L’écrivain André Borel d’Hauterive s’est un jour essayé une taxonomie des mangeurs : le gastronome (apprécie la bonne nourriture et le bon vin et y participe raisonnablement), le gourmand (préfère la quantité à la qualité), le friand (a la dent sucrée), le goinfre (mange avec enthousiasme à l’excès), le ventru (« fait de son estomac un Dieu »), le glouton (le dessert arrive et il n’a aucune idée de ce qu’il a mangé), le goulu (le dessert arrive et il n’a aucune idée de ce qu’il a mangé).

Les amateurs de buffet peuvent appartenir à l’une de ces catégories, mais quand ils choisissent une démarche, il sont nécessairement obligé de penser aux avantages logistiques. Il y a des concurrents à évaluer, des manœuvres à envisager, des itinéraires à cartographier. Je me suis souvenu d’un livre de jeu de football en étudiant une brochure qui présentait une vue à vol d’oiseau des Grands Buffets, avec des flèches indiquant divers comptoirs (« Ice Cream Shop », « 9 Kinds of Ham »). Si une journée à Disneyland consiste à éviter les files d’attente, un repas aux Grands Buffets est un exercice d’optimisation des calories. Certains amateurs de buffet experts ne jurent que par les produits les plus chers ou en assemblant une « assiette de dégustation d’introduction ». D’autres mettent en garde contre le fait de maximiser les glucides. Un tacticien de Reddit écrit : « Ne prenez JAMAIS un seul morceau de nourriture avant d’avoir effectué un balayage de reconnaissance préliminaire de l’ensemble du buffet. Inutile de faire le plein de poitrines de poulet frites quand il y a une station de découpe de côtes de bœuf à la fin ».

Les Grands Buffets s’enorgueillissent de ne jamais être à court de rien. Dans le même temps, le restaurant affirme produire peu de déchets. « Nous savons au gramme près combien allouer à chaque client », m’a dit Pierre Cavalier, le directeur général. « Le foie gras, par exemple, ce n’est pas cinquante ou cinquante et un, c’est précisément quarante-huit grammes ! » Le client moyen, a-t-il poursuivi, consomme 1,3 huîtres et 7,4 assiettes. (Il a ajouté que les restes servent aux repas du personnel pour les deux cents employés du restaurant.) Une fois, alors que le stock de crevettes baissait dangereusement, Cavalier a sauté dans sa voiture et s’est précipité chez le poissonnier local pour en obtenir davantage. « Sans regarder le prix, j’ai acheté tout ce qu’ils avaient », se souvient-il. « Les convives ont eu de la chance ce jour-là. »

L’atmosphère aux Grands Buffets est calme et même respectueuse.

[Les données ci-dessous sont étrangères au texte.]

Lemma emit_counts_and_removes_witness :
  reachable failingOnceThenOk
  /\ (forall l, In l (getMatching pm userLogin failingOnceThenOk) ->
                detaches tt l = false)
  /\ allListeners (snd (emit userLogin tt failingOnceThenOk))
     = map (fun l => if selects pm userLogin l then afterCall tt l else l)
         (filter
            (fun l =>
               negb (selects pm userLogin l && succeeds tt l && ListenerStore.once l))
            (allListeners failingOnceThenOk))
  /\ reachable foreignOnce
  /\ In 0%nat (ids (allListeners (snd (emit userLogin tt foreignOnce)))).
Proof.
  assert (forall l, In l (getMatching pm userLogin failingOnceThenOk) ->
                    detaches tt l = false) as Hnone.
  { intros l [<-|[<-|[]]]; reflexivity. }
  assert (reachable foreignOnce) as Hforeign.
  { exact (steps_step fresh_reachable
             (step_add userLogin foreign onceOnly 1000 fresh)). }
  destruct (emit_counts_and_removes _ userLogin tt failingOnceThenOk
              failingOnceThenOk_reachable) as (_ & _ & Hexact & _).
  destruct (emit_counts_and_removes _ userLogin tt foreignOnce Hforeign)
    as (_ & Hstays & _).
  split; [apply failingOnceThenOk_reachable|]. split; [exact Hnone|].
  split; [exact (Hexact Hnone)|]. split; [exact Hforeign|].
  exact (Hstays foreignListener (or_introl eq_refl) eq_refl).
Defined.

Lemma off_does_what_the_returned_function_does_witness :
  reachable fresh
  /\ steps (snd (subscribe userLogin succeeding Types.noOptions 1000 fresh))
       (snd (subscribe userLogin succeeding Types.noOptions 1000 fresh))
  /\ off 0%nat (snd (subscribe userLogin succeeding Types.noOptions 1000 fresh))
     = unsubscribe (fst (subscribe userLogin succeeding Types.noOptions 1000 fresh))
         (snd (subscribe userLogin succeeding Types.noOptions 1000 fresh)).
Proof.
  split; [apply fresh_reachable|]. split; [apply steps_refl|].
  exact (off_does_what_the_returned_function_does _ userLogin succeeding
           Types.noOptions 1000 fresh _ fresh_reachable (steps_refl _)).
Defined.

Pourtant, les stratagèmes abondent. J’ai vu une famille multigénérationnelle réunie autour d’une table remplie d’assiettes contenant chacune un seul aliment : rillettes, saucisson, pâté en croûte, œufs mimosa, crudités bio. Leurs postures étaient détendues et la conversation était fluide, tout comme le champagne à vingt-cinq euros. Je me suis rendu compte qu’ils avaient décidé de mettre en place un apéro – l’équivalent français de l’apéro, sauf qu’il dure souvent beaucoup plus longtemps – comme ils l’auraient fait à la maison. De temps en temps, quelqu’un mettait une tomate cerise dans la bouche.

Cavalier m’a fait visiter le rez-de-chaussée. Ce matin-là, les membres du personnel avaient préparé chaque poste selon les spécifications énoncées sur des pages plastifiées dans un cartable. « Évidemment, la notion est subjective, mais tout doit avoir l’air appétissant », a déclaré Cavalier. Il ajusta la pince d’un crabe : « Elles sont toutes censées pointer dans la même direction. » La salle de fromage dégageait une odeur de basse-cour, mais cela n’était pas dérangeant. « Certains clients qui n’aiment pas le fromage se plaignent qu’il pue, mais nous en sommes propriétaires », a-t-il déclaré. (Un nouveau système de ventilation a apparemment aidé.)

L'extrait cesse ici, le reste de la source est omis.